## The task
What number of lines in the entries below include the string "another"? Respond with that number alone.

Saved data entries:

********

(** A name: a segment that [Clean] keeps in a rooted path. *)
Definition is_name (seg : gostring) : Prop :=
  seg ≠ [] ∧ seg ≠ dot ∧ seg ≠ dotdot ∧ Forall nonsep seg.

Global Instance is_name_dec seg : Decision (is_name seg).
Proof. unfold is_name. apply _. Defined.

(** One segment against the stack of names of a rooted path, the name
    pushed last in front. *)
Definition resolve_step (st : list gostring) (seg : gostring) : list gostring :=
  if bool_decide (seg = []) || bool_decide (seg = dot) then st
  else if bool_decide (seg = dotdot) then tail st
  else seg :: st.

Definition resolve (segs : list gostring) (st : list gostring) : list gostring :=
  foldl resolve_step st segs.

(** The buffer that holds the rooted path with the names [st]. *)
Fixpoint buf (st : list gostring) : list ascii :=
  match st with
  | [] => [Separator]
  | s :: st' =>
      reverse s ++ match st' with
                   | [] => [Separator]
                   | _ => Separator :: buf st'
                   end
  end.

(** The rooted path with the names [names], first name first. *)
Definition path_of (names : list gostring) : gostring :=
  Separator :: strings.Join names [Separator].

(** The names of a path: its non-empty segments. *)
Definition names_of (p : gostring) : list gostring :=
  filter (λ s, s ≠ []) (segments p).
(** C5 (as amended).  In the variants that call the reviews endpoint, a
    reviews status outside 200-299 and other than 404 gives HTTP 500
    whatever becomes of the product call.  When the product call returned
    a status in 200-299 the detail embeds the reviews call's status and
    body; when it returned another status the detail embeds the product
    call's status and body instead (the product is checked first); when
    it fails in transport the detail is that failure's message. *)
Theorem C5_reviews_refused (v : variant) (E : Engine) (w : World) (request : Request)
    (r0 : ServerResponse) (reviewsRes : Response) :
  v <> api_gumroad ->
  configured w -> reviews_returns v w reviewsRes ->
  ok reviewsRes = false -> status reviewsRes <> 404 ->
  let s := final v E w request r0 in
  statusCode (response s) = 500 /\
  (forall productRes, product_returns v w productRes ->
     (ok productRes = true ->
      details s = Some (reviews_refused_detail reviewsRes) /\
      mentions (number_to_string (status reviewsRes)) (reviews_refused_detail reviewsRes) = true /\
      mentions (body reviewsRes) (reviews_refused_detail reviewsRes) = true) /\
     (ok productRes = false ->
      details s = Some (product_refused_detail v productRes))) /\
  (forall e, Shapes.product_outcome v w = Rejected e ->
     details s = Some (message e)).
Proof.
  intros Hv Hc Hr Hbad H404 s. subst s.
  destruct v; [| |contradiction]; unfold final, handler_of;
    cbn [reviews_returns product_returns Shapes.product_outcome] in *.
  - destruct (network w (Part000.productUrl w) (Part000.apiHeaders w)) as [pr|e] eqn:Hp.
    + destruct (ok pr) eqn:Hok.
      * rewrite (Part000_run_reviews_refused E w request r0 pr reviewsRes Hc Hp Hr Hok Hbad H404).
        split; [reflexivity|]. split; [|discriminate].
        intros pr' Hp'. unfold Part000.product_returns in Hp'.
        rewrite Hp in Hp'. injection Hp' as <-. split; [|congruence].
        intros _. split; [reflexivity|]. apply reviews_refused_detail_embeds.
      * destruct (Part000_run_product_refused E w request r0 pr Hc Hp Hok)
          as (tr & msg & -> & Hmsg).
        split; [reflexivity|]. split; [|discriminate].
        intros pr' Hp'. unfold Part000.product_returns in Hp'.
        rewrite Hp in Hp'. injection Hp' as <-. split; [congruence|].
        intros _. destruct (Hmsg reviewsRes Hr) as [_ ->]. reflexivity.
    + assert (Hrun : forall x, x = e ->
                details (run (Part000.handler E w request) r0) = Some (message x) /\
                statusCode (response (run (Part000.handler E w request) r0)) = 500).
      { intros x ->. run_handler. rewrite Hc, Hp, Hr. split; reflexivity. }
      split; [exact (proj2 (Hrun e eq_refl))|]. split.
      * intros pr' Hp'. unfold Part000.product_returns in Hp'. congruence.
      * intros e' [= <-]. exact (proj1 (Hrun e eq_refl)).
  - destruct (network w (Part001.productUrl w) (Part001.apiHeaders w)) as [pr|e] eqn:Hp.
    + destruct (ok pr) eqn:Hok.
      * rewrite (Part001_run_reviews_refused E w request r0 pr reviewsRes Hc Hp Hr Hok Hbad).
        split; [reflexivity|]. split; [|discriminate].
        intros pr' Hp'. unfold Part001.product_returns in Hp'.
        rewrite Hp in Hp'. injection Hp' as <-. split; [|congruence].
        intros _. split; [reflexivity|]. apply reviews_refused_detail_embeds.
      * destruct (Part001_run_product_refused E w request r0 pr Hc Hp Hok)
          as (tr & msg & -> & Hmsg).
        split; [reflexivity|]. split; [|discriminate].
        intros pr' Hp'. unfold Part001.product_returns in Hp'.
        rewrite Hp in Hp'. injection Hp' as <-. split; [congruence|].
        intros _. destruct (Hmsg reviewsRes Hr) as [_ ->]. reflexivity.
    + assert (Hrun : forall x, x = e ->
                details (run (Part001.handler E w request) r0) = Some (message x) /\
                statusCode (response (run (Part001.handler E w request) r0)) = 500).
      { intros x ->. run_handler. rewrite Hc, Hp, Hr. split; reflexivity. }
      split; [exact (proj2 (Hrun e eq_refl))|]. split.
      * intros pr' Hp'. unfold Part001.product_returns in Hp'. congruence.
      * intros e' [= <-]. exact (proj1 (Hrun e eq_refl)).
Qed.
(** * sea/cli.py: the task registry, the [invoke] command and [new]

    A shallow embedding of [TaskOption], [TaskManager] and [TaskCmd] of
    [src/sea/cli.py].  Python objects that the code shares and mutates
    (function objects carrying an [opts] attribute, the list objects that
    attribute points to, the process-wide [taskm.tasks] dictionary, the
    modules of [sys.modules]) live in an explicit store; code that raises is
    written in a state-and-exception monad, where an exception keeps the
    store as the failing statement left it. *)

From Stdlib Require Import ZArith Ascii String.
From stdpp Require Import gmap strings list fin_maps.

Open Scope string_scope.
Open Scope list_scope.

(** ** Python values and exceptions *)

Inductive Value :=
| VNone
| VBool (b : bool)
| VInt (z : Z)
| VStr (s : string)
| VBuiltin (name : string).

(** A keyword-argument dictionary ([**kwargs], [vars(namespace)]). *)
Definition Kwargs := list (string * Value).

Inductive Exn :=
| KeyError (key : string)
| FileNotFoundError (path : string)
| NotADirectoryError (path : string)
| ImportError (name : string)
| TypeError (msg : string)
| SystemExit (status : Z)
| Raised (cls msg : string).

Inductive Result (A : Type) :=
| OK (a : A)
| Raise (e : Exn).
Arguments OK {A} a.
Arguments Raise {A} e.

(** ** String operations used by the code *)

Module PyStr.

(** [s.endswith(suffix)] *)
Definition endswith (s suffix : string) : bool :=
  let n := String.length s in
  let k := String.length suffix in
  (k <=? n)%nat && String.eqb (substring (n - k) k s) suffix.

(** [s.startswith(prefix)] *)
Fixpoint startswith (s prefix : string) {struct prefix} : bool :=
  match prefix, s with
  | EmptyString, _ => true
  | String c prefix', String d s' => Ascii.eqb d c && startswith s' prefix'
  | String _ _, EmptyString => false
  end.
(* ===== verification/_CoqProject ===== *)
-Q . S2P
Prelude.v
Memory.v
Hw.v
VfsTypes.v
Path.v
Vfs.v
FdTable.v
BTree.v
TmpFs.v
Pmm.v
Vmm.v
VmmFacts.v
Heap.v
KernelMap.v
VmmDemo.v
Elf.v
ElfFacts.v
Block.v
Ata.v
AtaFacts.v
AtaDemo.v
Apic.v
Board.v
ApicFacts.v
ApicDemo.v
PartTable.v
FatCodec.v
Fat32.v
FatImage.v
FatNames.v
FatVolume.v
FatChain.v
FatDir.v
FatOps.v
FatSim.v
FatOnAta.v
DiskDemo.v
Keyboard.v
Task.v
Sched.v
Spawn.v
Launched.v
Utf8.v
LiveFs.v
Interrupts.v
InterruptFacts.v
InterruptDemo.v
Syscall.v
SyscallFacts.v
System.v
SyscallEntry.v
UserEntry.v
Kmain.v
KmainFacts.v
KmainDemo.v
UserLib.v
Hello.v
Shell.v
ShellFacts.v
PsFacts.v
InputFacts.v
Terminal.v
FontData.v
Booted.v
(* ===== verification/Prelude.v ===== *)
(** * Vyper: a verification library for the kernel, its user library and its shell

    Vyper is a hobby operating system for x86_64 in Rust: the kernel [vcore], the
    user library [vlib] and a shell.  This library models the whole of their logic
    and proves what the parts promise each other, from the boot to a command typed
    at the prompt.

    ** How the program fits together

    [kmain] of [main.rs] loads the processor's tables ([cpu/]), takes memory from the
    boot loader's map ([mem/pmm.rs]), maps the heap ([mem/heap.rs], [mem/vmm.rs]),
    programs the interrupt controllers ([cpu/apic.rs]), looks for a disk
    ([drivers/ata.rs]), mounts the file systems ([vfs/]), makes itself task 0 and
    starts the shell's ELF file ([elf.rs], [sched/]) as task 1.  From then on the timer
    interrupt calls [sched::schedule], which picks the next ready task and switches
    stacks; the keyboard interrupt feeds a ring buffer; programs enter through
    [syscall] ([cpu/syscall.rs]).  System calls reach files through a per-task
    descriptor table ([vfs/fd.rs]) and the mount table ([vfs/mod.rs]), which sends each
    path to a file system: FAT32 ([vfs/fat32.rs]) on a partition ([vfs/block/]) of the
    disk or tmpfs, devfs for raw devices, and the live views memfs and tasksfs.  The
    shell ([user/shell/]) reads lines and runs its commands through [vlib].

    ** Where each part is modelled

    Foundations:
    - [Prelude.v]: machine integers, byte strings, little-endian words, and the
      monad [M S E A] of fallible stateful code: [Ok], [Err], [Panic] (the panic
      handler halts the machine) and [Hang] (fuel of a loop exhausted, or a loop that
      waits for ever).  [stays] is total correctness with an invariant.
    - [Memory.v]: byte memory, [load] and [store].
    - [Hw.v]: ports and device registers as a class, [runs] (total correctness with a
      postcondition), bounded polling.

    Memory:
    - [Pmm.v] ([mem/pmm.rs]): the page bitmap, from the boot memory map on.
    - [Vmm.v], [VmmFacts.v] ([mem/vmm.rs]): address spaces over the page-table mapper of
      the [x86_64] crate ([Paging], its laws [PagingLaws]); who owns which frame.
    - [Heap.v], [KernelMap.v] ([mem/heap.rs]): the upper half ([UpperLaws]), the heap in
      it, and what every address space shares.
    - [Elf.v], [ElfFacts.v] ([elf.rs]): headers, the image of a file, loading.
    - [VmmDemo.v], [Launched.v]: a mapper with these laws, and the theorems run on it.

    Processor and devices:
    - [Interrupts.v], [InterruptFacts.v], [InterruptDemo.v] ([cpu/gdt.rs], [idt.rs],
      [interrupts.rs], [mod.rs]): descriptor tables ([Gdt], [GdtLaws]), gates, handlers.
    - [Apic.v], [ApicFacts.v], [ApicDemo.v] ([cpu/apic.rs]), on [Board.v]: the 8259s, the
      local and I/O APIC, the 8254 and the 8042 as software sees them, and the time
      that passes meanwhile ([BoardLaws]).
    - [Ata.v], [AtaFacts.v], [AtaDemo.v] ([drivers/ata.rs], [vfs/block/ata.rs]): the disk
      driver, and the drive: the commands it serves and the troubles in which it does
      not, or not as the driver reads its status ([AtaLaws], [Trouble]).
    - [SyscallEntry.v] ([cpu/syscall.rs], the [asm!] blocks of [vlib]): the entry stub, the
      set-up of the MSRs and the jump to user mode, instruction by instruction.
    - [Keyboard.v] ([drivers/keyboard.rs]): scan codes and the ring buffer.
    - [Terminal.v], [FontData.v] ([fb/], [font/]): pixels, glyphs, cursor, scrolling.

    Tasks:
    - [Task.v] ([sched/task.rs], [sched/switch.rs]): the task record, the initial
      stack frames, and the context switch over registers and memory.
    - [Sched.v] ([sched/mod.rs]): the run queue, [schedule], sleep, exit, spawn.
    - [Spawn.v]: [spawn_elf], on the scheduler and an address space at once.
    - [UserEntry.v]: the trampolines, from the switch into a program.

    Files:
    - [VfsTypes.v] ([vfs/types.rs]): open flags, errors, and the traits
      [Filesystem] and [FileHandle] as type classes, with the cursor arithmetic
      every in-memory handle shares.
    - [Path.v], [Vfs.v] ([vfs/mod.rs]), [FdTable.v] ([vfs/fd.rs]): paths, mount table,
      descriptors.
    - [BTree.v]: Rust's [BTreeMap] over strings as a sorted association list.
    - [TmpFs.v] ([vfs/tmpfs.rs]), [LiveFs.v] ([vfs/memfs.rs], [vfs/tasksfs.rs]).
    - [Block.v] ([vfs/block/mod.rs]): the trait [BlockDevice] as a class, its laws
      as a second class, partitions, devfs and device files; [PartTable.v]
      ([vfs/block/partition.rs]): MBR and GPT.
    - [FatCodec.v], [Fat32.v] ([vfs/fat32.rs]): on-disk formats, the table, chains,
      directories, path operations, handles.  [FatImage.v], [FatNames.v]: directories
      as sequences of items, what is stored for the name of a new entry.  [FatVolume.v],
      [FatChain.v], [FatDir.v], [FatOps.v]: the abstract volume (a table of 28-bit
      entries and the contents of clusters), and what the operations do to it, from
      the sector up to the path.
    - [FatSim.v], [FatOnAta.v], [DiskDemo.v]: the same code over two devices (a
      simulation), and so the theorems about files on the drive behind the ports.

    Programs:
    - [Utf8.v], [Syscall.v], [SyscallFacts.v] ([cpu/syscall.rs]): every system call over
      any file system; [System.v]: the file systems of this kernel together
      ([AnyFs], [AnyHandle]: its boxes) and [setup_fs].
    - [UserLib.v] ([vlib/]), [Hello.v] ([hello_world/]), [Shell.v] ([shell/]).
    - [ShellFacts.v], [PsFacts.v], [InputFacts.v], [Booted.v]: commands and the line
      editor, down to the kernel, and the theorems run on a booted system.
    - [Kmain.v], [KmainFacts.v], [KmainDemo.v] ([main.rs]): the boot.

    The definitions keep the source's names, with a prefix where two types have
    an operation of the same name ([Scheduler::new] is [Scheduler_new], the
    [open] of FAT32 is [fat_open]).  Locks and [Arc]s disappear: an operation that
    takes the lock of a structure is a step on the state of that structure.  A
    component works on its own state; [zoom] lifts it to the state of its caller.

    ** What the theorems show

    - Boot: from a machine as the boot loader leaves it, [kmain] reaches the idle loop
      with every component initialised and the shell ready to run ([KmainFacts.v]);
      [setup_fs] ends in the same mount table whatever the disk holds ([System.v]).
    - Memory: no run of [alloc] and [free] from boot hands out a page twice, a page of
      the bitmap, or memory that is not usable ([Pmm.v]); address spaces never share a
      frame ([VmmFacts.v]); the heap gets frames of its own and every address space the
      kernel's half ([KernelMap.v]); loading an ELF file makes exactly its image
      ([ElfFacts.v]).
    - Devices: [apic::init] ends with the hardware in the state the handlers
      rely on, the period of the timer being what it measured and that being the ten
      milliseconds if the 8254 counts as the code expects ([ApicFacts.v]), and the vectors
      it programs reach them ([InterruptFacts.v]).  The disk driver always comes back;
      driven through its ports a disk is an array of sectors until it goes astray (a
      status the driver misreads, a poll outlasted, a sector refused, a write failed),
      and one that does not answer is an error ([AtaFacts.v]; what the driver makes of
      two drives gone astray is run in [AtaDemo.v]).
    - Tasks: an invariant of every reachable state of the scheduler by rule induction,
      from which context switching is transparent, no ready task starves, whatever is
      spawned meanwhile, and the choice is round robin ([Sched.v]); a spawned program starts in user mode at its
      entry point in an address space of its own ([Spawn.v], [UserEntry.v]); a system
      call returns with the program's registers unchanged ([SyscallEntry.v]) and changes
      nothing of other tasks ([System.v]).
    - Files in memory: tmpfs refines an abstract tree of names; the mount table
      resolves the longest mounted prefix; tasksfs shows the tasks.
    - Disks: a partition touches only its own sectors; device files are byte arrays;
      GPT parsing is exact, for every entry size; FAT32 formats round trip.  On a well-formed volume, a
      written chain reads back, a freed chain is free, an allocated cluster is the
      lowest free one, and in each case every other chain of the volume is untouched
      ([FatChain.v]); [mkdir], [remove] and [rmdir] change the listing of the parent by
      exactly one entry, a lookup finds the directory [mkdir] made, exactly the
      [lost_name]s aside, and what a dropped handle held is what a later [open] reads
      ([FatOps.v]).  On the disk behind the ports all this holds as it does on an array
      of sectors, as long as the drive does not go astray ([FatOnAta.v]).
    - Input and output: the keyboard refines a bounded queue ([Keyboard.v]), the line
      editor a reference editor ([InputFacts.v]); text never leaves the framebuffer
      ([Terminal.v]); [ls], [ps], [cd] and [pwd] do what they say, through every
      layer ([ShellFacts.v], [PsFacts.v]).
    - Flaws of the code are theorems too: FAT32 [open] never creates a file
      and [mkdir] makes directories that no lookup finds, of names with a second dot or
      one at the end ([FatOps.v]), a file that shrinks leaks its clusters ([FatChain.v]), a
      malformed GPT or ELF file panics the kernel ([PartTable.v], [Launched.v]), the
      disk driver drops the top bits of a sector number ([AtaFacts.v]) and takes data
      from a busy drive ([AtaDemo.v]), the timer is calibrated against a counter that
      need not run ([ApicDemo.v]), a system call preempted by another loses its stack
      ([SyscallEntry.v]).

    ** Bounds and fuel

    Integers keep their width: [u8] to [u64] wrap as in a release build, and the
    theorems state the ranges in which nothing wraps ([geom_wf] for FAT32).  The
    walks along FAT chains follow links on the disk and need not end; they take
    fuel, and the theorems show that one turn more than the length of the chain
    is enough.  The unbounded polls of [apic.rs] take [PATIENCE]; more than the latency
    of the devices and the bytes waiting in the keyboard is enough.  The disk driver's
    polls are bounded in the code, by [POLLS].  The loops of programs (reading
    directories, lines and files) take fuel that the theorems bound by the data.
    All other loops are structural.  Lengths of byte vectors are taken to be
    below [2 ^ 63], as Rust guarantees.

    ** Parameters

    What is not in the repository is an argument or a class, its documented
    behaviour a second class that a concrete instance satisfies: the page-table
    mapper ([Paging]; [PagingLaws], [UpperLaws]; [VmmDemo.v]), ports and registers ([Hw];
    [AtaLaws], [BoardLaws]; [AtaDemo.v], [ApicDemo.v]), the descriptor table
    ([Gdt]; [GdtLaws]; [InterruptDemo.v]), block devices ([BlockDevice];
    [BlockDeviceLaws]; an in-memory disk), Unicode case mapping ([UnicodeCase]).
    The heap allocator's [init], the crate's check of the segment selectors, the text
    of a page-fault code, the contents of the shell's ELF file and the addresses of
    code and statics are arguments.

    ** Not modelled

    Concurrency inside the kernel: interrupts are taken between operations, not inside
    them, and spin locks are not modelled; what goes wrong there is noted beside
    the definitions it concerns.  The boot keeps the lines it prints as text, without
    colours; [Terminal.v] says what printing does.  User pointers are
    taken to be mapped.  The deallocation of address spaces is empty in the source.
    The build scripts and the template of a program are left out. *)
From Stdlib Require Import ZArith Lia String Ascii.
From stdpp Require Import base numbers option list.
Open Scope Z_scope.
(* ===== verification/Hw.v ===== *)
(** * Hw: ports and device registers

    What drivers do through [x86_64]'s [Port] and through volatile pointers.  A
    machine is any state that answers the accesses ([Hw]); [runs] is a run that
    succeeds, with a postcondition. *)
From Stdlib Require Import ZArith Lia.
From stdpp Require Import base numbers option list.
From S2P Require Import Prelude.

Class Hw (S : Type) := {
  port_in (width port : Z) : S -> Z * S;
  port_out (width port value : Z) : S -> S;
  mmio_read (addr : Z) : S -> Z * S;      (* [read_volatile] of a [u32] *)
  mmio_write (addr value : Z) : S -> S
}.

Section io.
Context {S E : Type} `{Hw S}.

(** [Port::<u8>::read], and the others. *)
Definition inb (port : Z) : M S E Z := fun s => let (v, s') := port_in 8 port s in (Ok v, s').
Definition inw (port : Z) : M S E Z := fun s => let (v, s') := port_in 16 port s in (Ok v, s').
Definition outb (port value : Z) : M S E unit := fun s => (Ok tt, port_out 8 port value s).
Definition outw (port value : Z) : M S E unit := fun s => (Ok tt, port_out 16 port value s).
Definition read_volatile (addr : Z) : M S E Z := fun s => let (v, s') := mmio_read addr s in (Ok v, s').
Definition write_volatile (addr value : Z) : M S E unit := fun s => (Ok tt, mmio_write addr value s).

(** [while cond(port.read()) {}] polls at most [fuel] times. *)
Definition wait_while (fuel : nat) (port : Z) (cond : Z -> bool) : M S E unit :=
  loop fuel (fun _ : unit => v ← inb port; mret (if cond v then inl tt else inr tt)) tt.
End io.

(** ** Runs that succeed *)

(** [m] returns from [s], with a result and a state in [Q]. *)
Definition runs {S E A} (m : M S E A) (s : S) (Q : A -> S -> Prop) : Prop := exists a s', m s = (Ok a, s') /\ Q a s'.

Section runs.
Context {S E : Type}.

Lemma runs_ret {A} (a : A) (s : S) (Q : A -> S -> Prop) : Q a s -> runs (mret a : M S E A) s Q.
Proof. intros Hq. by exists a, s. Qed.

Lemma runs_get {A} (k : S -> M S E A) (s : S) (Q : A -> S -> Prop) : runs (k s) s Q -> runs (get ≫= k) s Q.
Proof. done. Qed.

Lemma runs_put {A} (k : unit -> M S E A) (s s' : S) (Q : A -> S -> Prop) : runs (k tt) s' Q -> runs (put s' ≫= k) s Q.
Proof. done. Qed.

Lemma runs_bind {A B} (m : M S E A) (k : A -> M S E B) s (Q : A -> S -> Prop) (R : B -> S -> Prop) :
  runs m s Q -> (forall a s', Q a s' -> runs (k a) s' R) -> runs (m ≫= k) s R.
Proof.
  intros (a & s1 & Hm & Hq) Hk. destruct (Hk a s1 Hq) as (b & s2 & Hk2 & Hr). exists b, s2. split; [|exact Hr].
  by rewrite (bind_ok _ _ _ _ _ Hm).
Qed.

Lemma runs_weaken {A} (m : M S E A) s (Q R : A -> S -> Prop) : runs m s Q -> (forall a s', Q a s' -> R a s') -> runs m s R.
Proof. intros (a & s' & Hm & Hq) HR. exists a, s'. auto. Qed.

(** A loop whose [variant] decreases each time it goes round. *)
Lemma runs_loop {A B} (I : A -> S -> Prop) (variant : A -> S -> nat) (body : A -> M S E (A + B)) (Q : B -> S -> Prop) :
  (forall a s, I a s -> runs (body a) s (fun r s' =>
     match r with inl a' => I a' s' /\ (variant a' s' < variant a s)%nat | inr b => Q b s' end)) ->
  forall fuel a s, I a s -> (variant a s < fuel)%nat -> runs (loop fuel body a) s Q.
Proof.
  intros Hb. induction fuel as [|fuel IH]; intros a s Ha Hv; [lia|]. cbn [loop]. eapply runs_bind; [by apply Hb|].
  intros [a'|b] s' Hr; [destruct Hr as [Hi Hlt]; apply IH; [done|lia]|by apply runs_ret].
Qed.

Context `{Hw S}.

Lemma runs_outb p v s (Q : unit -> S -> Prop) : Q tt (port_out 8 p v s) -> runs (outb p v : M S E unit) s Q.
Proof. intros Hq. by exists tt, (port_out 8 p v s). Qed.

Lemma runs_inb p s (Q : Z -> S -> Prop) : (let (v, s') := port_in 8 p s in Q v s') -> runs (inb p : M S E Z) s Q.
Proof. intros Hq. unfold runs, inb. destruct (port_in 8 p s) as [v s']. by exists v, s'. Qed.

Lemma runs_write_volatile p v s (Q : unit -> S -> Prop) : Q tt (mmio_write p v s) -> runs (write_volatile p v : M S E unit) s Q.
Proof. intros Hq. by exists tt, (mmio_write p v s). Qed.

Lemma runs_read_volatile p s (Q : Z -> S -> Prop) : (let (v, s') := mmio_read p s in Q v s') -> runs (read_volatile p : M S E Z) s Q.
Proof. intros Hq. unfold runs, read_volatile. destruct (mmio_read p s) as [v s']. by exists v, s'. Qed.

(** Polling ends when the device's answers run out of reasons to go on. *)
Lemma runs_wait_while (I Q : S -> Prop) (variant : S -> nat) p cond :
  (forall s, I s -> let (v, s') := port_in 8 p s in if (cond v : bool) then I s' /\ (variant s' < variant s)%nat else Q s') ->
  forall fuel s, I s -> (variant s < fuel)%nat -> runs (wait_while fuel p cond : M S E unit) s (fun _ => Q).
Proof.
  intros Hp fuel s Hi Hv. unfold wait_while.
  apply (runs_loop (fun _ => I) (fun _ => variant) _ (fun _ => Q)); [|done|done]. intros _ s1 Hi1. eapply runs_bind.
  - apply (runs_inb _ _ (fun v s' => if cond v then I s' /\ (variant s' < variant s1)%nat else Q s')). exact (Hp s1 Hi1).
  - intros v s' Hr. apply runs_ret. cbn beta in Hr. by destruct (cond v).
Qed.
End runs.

********

## Result below
2